What is the right size for a clitoris? Pharyngula (2010-06-30):

I don't know. They seem to come in a range of sizes; when they're as large as a small male penis, I suppose it might be unexpected, perhaps a little confusing, perhaps a little ambiguous to people intolerant of the idea that the human form is found in intermediate shapes....
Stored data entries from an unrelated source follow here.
Lemma finalization_consistent_witness :
  ∃ st1 u, calculateMatchPointsForAllUsers "m1" Sample.store
           = (st1, Returned tt)
    ∧ users st1 !! "bea" = Some u
    ∧ User.totalPoints u = sum_of_points st1 "bea"
    ∧ User.totalPoints u = 3.
Proof.
  assert (Hu : unique_owner (tournamentPredictions Sample.store)).
  { apply (bool_decide_unpack _); vm_compute; exact I. }
  assert (Hrun : ∃ st1, calculateMatchPointsForAllUsers "m1" Sample.store
                        = (st1, Returned tt))
    by (eexists; vm_compute; reflexivity).
  destruct Hrun as [st1 Hrun].
  destruct (finalization_consistent Sample.store st1 "m1" Sample.m1 Hu
              eq_refl eq_refl Hrun) as (Hown & _).
  destruct (Hown "p2" Sample.winner_guess "bea" Sample.bea
              eq_refl eq_refl eq_refl eq_refl) as (u & Hlook & Htot & _).
  exists st1, u. repeat split; [exact Hrun|exact Hlook|exact Htot|].
  assert (Hst : st1 = (calculateMatchPointsForAllUsers "m1" Sample.store).1)
    by (by rewrite Hrun).
  assert (H3 : User.totalPoints <$> users st1 !! "bea" = Some 3)
    by (rewrite Hst; vm_compute; reflexivity).
  rewrite Hlook in H3. by injection H3.
Defined.

(** ** The delta of the calculate-points handler *)

Lemma sumZ_Permutation (l1 l2 : list Z) : l1 ≡ₚ l2 → sumZ l1 = sumZ l2.
Proof.
  induction 1 as [|x l1 l2 _ IH|x y l|l1 l2 l3 _ IH1 _ IH2];
    rewrite ?sumZ_cons; lia.
Qed.

Lemma owned_by_Permutation {D} (owner : D → option ObjectId) uid
    (c : gmap string D) (l : list (string * D)) :
  map_to_list c ≡ₚ l →
  owned_by owner uid c
  ≡ₚ (filter (λ kd : string * D, owner kd.2 = Some uid) l).*2.
Proof. intros H. unfold owned_by. by rewrite H. Qed.

Lemma owned_points_insert {D} (owner : D → option ObjectId) (pts : D → Z) uid
    (c : gmap string D) id p p' :
  c !! id = Some p → owner p = Some uid → owner p' = Some uid →
  sumZ (pts <$> owned_by owner uid (<[id := p']> c))
  = sumZ (pts <$> owned_by owner uid c) - pts p + pts p'.
Proof.
  intros Hp Ho Ho'.
  assert (H1 : map_to_list c ≡ₚ (id, p) :: map_to_list (delete id c)).
  { rewrite <- (insert_delete_id c id p) at 1 by done.
    apply map_to_list_insert, lookup_delete_eq. }
  assert (H2 : map_to_list (<[id := p']> c)
               ≡ₚ (id, p') :: map_to_list (delete id c)).
  { rewrite <- insert_delete_eq. apply map_to_list_insert, lookup_delete_eq. }
  rewrite (sumZ_Permutation _ _
    (fmap_Permutation pts _ _ (owned_by_Permutation owner uid _ _ H1))).
  rewrite (sumZ_Permutation _ _
    (fmap_Permutation pts _ _ (owned_by_Permutation owner uid _ _ H2))).
  rewrite !filter_cons_True by done. rewrite !fmap_cons, !sumZ_cons.
  unfold owned_by. cbn [snd]. lia.
Qed.

(** Two documents that agree on the fields of a unique index are one
    document. *)
Lemma unique_index {D K} (key : D → K) (c : gmap string D) i j p q :
  NoDup (key <$> (map_to_list c).*2) →
  c !! i = Some p → c !! j = Some q → key p = key q → i = j.
Proof.
  intros Hnd Hp Hq Hk.
  apply elem_of_map_to_list, list_elem_of_lookup in Hp as [n1 H1].
  apply elem_of_map_to_list, list_elem_of_lookup in Hq as [n2 H2].
  assert (n1 = n2) as ->.
  { eapply (NoDup_lookup _ _ _ (key p) Hnd).
    - by rewrite !list_lookup_fmap, H1.
    - by rewrite !list_lookup_fmap, H2, Hk. }
  congruence.
Qed.

Lemma findOne_Some {D} (c : gmap string D) (P : D → Prop)
    `{!∀ d, Decision (P d)} k d :
  findOne c P = Some (k, d) → c !! k = Some d ∧ P d.
Proof.
  unfold findOne. intros Hhead. apply head_Some_elem_of in Hhead.
  by apply find_lookup in Hhead.
Qed.
(** C8 (amended). [StartSession] holds the registry's mutex from its
    first step to its return, and so across the blocking calls it makes
    itself: for a session that is not registered, with the registry below
    its limit, the read of the session row and then the retrieval of the
    device are made under the lock; when it replaces a Worker that is not
    connected, the disconnect of that Worker's client is made under the
    lock.  What [StartSession] never does is connect the client or open
    the QR channel: that is left to the Worker's goroutine.
    [updateSessionStatus] makes no blocking call while it holds the
    mutex. *)
Theorem StartSession_lock_discipline (w : world) (sessionID : SessionID) :
  (exists body,
     trace (res_world (StartSession ext sessionID w))
     = trace w ++ Lock :: body ++ [Unlock]
     /\ existsb is_lock_op body = false
     /\ existsb is_connect_call body = false)
  /\ (sessions w !! sessionID = None ->
      (Z.of_nat (size (sessions w)) < maxSessions w)%Z ->
      exists new,
        trace (res_world (StartSession ext sessionID w)) = trace w ++ new
        /\ calls_under_lock false new
           = match GetByID (sessionRepo w) sessionID with
             | inl session =>
                 [CallGetByID sessionID;
                  CallGetOrCreateDevice sessionID (WAJID session)]
             | inr _ => [CallGetByID sessionID]
             end)
  /\ (forall p sc c,
        sessions w !! sessionID = Some p ->
        heap w !! p = Some sc ->
        Status sc <> "connected" ->
        Client sc = Some c ->
        exists new tl,
          trace (res_world (StartSession ext sessionID w)) = trace w ++ new
          /\ calls_under_lock false new = CallDisconnect c :: tl)
  /\ (forall status,
        exists body,
          trace (res_world (updateSessionStatus sessionID status w))
          = trace w ++ Lock :: body ++ [Unlock]
          /\ existsb is_lock_op body = false
          /\ calls_under_lock false (Lock :: body ++ [Unlock]) = []).
Proof.
  split; [|split; [|split]].
  - unfold StartSession.
    match goal with
    | |- context [defer mutex_Unlock ?b] =>
        destruct (locked_run no_lock_no_connect w b) as (body & Ht & Hok)
    end.
    + run_monad. destruct (sessions w !! sessionID) as [p|]; cbn.
      * destruct (heap w !! p) as [sc|]; cbn; [|emitted].
        case_bool_decide; cbn; [emitted|].
        apply emits_only_bind; [apply cleanupSessionUnsafe_emits|].
        intros _ w'. apply StartSession_register_emits.
      * apply StartSession_register_emits.
    + exists body. split; [exact Ht|].
      clear Ht. induction body as [|a body IH]; [auto|].
      cbn in Hok. apply andb_true_iff in Hok as [Ha Hok].
      destruct (IH Hok) as [IH1 IH2]. cbn. rewrite IH1, IH2.
      unfold no_lock_no_connect in Ha. apply andb_true_iff in Ha as [Ha1 Ha2].
      apply negb_true_iff in Ha1, Ha2. rewrite Ha1, Ha2. auto.
  - intros Hnone Hcap.
    unfold StartSession, StartSession_register, sessionRepo_GetByID,
      GetOrCreateDevice, whatsmeow_NewClient.
    run_monad. rewrite Hnone. cbn. rewrite bool_decide_false by lia. cbn.
    destruct (GetByID (sessionRepo w) sessionID) as [session|err]; cbn;
      [destruct (storeManager_GetOrCreateDevice ext sessionID (WAJID session));
       cbn|];
      eexists; (split; [rewrite <- !app_assoc; cbn; reflexivity|]);
      cbn; reflexivity.
  - intros p sc c Hp Hsc Hst Hc.
    unfold StartSession, cleanupSessionUnsafe, Disconnect.
    run_monad. rewrite Hp. cbn. rewrite Hsc. cbn.
    rewrite bool_decide_false by exact Hst. cbn. rewrite Hp. cbn.
    rewrite Hsc. cbn.
    case_bool_decide; cbn; rewrite ?Hsc; cbn; rewrite Hc; cbn;
      match goal with
      | |- context [StartSession_register ext sessionID ?w0] =>
          pose proof (StartSession_register_emits w0 sessionID) as Hreg;
            destruct (StartSession_register ext sessionID w0)
              as [a w'|v w'|]; cbn in Hreg |- *; [| |destruct Hreg];
            destruct Hreg as (new & -> & _)
      end;
      eexists _, _; (split; [rewrite <- !app_assoc; cbn; reflexivity|]);
      cbn; reflexivity.
  - intros status. unfold updateSessionStatus.
    match goal with
    | |- context [defer mutex_Unlock ?b] =>
        destruct (locked_run no_lock_no_blocking w b) as (body & Ht & Hok)
    end.
    + unfold get, bind at 1. cbn [bind_res].
      apply (updateSessionStatus_emits (emit Lock w) sessionID status).
    + exists body. split; [exact Ht|].
      clear Ht. cbn. induction body as [|a body IH]; [auto|].
      cbn in Hok. apply andb_true_iff in Hok as [Ha Hok].
      destruct (IH Hok) as [IH1 IH2].
      unfold no_lock_no_blocking in Ha. apply andb_true_iff in Ha as [Ha1 Ha2].
      apply negb_true_iff in Ha1, Ha2.
      split; [cbn; rewrite Ha1, IH1; reflexivity|].
      destruct a; try discriminate Ha1; try discriminate Ha2; cbn; exact IH2.
Qed.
Dr. Dix Poppas has attracted special notoriety for his sexually abusive experiments on the girls that he sexually mutilates. Of course, the more basic issue here is the non-consensual surgical sexual mutilation forced on girls by doctors and anxious parents, in the name of patriarchal Genital Correctness exercised at the point of a scalpel. Which is alarmingly common, and a far wider problem than the special case of Dr. Dix Poppas. There's every reason to say something about the special awfulness of this child rapist in scrubs; but the notion that mutilating girls' clitorises for seeming "too big" (for what purpose?) to adult observers could ever possibly be ethical medicine -- rather than what it is, pointless medical torture in the service of carving patriarchy into a girl's skin and flesh.